Go through the records and extract every line with the word "repeat".
= = =
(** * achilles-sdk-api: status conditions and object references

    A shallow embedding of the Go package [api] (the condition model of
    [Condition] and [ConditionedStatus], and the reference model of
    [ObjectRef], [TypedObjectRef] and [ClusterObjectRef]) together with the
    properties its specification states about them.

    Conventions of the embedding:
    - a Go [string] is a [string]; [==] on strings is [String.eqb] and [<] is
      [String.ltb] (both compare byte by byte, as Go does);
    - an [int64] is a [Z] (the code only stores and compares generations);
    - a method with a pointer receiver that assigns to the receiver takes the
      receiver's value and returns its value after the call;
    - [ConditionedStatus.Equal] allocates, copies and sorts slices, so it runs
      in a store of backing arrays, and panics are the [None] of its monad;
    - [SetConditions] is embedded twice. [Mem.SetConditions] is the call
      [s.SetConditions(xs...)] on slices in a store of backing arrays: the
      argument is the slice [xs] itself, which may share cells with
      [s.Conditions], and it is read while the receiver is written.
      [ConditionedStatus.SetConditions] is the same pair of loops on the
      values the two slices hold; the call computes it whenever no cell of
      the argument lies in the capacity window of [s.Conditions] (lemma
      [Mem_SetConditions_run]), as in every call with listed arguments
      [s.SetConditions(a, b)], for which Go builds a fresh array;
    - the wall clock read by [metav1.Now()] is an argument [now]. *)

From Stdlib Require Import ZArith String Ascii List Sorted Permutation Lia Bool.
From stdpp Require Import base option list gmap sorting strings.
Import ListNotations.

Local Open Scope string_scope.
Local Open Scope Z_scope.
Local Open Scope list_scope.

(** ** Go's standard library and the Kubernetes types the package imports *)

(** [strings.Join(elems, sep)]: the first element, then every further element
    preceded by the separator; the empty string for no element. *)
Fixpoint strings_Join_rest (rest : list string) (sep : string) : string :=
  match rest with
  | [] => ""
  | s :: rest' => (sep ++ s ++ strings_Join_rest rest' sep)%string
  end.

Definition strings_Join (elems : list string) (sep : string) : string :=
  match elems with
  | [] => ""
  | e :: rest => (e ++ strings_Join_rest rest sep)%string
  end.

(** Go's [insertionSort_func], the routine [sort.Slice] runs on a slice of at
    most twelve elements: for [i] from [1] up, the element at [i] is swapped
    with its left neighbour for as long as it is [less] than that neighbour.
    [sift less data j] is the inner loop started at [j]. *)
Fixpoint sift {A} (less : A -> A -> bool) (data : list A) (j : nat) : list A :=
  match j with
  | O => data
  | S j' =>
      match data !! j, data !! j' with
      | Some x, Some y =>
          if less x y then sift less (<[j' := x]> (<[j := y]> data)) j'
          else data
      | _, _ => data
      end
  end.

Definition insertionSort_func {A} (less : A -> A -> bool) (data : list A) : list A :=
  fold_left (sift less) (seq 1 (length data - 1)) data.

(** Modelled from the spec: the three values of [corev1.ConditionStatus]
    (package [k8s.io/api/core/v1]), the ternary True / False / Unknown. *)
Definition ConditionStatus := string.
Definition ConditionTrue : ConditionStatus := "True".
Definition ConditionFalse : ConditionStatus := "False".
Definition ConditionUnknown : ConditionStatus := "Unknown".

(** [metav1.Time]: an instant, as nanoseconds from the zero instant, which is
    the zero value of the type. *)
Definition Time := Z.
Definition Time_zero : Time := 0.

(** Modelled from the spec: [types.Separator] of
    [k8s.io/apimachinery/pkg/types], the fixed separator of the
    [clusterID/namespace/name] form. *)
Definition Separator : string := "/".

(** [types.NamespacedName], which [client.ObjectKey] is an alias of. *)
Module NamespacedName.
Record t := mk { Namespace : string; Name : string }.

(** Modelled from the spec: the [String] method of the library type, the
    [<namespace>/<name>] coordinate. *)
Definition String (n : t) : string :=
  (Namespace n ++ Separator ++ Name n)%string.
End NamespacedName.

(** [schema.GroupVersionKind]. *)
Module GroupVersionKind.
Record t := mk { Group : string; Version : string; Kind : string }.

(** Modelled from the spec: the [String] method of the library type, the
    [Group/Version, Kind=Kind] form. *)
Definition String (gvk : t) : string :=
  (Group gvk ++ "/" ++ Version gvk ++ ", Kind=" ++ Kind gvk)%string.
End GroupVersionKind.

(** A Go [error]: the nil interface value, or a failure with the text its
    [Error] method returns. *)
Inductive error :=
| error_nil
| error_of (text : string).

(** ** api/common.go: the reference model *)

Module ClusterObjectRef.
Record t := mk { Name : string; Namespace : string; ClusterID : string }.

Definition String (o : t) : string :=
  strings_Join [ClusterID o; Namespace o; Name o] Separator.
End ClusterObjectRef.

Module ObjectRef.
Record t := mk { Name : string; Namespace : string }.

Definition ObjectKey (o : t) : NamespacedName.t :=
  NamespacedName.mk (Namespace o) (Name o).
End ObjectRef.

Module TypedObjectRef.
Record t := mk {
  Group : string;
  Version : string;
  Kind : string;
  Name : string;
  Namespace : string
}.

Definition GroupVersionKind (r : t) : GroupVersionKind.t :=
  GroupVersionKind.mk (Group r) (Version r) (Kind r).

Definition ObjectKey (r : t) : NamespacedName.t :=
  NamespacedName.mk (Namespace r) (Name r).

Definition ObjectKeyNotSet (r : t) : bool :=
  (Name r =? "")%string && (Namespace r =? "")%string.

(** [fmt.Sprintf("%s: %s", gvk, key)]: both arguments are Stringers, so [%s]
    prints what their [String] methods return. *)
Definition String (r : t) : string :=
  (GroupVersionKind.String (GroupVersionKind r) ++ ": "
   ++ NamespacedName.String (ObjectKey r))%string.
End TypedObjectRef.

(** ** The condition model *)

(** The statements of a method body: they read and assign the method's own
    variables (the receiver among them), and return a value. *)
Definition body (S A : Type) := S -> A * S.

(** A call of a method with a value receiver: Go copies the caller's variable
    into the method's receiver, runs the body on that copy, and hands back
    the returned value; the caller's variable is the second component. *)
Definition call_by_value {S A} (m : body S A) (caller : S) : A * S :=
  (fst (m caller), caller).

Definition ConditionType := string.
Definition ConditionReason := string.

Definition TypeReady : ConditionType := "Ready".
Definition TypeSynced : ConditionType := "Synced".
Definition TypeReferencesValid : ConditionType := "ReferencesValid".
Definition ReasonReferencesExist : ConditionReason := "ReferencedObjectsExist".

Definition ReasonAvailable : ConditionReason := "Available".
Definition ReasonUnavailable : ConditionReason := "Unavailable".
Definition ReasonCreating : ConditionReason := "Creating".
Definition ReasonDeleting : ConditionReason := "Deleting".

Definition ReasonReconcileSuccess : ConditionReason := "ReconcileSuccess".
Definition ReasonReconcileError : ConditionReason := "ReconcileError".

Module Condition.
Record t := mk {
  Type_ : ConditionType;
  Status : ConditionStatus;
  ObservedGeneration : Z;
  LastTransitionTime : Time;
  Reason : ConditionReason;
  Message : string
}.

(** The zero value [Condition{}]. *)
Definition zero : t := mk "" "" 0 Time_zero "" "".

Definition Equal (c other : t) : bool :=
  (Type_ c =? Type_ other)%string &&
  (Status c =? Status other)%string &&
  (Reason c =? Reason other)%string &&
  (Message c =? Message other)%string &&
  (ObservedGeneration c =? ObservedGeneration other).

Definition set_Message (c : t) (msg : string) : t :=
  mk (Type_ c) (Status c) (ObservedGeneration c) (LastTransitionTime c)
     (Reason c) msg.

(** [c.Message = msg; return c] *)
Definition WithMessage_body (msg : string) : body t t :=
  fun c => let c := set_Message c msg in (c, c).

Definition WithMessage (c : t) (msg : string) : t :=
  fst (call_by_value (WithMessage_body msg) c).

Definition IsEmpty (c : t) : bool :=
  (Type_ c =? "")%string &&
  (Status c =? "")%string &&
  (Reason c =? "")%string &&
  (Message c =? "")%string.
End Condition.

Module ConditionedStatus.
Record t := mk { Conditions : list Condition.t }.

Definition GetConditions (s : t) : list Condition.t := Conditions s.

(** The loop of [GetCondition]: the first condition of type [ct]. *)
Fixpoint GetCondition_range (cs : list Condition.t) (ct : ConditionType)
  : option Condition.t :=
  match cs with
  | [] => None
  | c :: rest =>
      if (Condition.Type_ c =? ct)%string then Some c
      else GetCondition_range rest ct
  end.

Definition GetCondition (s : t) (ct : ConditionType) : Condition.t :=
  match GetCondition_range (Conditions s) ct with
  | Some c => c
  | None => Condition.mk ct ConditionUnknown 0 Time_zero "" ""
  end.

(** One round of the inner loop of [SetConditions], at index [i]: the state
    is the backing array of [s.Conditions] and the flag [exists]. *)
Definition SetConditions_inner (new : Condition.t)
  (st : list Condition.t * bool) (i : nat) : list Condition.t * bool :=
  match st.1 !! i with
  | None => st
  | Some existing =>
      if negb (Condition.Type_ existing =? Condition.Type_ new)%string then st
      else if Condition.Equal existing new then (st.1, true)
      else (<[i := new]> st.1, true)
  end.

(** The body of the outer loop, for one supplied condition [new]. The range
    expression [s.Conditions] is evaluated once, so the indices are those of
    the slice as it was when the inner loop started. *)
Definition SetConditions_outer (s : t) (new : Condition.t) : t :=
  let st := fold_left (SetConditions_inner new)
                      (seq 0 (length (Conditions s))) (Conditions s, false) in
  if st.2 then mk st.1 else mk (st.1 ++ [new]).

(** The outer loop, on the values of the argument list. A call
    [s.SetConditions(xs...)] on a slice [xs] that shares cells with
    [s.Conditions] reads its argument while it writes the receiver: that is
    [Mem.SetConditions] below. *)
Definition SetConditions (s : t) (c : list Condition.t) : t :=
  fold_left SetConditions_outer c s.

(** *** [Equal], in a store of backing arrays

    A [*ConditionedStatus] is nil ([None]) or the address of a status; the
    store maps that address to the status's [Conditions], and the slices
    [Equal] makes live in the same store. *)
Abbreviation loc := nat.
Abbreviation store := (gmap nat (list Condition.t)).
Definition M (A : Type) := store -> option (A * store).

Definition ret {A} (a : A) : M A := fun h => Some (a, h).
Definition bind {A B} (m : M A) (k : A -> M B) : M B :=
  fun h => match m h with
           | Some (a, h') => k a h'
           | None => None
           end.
= = =
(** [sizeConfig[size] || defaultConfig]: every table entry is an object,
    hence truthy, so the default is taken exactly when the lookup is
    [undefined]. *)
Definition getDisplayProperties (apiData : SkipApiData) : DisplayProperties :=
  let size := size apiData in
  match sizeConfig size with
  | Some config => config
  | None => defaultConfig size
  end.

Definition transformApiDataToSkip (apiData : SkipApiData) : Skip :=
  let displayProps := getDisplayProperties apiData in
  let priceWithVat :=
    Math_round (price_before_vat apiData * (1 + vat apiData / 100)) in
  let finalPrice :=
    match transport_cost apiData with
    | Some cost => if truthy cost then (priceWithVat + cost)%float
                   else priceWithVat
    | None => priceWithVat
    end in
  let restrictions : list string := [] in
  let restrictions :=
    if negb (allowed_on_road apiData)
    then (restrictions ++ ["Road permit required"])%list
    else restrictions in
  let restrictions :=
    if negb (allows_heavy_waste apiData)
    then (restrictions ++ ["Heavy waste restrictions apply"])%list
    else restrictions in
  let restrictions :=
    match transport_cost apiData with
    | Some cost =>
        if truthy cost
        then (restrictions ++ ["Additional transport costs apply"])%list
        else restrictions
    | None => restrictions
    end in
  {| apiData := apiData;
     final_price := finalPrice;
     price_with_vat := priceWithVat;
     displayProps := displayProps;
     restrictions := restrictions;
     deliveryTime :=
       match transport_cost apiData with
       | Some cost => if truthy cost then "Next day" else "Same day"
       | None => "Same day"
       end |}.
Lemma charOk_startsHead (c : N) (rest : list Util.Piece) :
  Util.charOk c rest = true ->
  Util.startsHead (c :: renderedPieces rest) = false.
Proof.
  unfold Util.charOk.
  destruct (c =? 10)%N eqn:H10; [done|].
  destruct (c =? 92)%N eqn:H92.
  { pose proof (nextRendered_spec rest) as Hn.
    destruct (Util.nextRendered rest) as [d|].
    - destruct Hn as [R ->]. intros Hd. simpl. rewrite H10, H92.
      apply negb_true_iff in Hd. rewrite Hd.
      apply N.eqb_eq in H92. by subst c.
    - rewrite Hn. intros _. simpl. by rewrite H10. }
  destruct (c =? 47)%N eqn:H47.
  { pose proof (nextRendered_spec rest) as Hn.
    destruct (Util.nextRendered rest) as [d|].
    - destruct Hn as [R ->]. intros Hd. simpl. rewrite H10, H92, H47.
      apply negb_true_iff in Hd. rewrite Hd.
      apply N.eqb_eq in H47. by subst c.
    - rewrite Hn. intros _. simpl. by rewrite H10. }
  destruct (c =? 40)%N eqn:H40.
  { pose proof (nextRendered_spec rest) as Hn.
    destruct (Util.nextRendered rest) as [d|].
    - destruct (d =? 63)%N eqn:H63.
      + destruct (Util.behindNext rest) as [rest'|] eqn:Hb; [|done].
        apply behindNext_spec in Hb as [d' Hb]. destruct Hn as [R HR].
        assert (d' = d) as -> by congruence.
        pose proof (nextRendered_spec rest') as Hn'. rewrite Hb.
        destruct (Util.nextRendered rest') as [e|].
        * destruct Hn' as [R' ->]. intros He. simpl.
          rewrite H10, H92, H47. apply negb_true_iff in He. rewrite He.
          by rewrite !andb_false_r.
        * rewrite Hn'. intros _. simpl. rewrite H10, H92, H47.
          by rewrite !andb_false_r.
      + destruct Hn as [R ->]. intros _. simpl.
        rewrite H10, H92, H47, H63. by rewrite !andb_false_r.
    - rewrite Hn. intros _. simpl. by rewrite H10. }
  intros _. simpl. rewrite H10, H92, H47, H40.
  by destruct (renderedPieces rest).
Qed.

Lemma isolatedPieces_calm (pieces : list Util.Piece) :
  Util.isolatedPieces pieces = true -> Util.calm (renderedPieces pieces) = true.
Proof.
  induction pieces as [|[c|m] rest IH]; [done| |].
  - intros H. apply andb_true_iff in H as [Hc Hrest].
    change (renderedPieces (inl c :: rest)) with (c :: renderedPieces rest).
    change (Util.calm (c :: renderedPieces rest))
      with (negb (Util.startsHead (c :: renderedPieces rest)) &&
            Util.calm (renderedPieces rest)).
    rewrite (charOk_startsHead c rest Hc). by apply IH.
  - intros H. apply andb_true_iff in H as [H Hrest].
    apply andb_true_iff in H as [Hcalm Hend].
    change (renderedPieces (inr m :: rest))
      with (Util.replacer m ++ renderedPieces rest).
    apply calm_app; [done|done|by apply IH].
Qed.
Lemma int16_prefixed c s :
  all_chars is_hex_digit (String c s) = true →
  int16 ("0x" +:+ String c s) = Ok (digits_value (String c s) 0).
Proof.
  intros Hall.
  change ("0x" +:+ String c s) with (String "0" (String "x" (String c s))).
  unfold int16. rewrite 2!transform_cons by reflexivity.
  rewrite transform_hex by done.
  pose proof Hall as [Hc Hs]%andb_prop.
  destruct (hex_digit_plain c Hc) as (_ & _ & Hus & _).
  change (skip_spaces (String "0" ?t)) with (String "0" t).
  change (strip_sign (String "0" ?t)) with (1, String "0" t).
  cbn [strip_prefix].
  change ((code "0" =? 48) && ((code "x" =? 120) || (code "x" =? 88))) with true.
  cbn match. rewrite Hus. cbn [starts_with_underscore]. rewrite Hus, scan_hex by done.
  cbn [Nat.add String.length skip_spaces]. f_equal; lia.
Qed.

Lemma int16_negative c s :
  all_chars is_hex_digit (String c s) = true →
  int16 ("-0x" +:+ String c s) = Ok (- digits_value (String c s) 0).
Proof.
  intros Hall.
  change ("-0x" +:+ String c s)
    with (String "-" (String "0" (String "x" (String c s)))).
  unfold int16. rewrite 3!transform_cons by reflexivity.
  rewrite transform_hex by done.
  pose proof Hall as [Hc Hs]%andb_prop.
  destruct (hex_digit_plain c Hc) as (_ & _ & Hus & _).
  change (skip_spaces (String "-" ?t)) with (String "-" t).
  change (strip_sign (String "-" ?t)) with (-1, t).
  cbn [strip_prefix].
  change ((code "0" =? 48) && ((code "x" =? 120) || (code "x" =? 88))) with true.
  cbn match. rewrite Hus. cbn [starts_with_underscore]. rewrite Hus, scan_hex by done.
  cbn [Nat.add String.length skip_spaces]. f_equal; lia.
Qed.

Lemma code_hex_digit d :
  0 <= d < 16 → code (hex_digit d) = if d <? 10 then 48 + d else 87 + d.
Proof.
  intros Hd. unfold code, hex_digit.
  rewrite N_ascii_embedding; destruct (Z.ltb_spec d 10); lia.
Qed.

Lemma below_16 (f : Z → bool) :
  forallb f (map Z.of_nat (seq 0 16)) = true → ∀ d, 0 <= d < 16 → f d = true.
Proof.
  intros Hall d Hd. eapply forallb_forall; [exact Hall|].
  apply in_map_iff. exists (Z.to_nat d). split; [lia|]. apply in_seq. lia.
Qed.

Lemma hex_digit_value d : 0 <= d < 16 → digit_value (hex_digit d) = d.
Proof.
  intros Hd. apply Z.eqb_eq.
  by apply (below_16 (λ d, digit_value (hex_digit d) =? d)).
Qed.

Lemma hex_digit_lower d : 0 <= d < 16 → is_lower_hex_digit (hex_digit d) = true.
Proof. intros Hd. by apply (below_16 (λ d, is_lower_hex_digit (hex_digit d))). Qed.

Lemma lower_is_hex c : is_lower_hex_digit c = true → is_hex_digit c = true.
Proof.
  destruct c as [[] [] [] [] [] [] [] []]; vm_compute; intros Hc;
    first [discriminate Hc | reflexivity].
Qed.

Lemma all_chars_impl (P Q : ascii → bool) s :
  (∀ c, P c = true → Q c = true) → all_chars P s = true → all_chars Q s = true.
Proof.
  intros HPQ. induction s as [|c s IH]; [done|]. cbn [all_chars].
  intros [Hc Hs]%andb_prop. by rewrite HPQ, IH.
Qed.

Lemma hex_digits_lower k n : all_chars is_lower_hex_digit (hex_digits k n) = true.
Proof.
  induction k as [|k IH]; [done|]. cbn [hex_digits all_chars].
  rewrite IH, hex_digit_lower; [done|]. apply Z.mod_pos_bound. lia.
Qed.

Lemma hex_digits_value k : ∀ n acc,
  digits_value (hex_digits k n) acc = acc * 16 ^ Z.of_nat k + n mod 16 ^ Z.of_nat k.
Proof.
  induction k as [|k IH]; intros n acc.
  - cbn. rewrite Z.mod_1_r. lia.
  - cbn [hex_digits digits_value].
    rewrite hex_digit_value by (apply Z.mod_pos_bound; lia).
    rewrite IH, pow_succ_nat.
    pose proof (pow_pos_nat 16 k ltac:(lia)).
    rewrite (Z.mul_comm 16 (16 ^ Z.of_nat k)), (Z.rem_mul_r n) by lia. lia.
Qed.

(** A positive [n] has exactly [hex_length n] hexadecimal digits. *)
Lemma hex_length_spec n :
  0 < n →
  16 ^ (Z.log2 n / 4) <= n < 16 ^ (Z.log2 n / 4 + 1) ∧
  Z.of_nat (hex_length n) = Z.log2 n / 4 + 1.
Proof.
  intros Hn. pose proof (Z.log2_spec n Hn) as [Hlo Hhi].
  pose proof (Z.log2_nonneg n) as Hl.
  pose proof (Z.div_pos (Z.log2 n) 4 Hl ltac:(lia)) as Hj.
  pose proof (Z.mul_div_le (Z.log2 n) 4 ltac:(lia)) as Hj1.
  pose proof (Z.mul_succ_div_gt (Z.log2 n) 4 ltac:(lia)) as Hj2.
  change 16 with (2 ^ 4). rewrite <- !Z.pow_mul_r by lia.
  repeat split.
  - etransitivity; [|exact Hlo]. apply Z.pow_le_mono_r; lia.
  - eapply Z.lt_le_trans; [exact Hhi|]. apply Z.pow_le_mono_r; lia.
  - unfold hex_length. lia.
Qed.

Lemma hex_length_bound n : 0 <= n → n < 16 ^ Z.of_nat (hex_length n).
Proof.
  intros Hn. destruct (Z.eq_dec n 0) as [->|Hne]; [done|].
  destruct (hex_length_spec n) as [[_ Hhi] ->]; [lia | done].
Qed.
= = =
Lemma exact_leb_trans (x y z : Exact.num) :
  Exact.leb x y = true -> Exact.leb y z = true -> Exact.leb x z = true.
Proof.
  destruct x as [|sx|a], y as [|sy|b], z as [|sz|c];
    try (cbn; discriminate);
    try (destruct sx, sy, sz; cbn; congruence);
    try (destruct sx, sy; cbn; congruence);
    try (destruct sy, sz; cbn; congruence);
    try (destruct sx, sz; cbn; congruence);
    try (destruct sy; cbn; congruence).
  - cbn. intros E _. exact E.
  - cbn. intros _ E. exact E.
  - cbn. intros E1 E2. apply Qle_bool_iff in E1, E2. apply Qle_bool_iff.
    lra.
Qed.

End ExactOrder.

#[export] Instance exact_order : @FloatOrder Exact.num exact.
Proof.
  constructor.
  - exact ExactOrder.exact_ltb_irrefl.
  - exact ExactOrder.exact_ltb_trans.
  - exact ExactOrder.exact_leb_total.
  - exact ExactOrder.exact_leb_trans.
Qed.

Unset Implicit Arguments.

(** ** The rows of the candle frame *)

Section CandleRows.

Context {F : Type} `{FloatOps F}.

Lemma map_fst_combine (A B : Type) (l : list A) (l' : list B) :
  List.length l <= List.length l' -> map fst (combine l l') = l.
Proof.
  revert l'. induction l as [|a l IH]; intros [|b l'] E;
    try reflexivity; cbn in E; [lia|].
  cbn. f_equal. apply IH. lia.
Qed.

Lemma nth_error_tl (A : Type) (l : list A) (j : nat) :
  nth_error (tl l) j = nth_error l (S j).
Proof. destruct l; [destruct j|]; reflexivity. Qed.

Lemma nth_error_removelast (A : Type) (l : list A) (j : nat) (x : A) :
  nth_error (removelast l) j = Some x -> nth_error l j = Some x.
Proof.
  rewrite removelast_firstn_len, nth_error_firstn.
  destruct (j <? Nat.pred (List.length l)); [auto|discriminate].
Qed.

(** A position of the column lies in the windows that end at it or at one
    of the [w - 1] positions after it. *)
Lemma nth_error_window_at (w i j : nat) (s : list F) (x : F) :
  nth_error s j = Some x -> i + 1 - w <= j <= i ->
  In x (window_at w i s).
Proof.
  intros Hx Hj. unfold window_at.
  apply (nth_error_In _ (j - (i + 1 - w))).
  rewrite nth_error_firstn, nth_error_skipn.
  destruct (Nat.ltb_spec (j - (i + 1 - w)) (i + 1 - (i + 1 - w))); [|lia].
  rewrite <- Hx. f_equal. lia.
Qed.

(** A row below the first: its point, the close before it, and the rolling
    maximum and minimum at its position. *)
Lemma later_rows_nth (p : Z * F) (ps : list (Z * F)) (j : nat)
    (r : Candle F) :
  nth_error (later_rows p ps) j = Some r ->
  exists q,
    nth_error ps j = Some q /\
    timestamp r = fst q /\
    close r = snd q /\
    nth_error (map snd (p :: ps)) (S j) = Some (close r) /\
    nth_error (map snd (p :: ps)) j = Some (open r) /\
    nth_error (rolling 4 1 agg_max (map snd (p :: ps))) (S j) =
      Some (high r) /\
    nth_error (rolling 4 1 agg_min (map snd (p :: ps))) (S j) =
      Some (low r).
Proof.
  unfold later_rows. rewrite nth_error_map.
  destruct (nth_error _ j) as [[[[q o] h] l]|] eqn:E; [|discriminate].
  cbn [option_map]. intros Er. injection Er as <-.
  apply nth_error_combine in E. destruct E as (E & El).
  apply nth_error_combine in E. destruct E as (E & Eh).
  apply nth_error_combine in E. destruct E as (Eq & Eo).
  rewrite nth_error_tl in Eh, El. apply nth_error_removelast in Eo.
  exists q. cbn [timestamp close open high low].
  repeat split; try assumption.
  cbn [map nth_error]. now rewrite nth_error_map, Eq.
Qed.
= = =
_Problem solution_.
  repeat split.
  repeat split; try assumption.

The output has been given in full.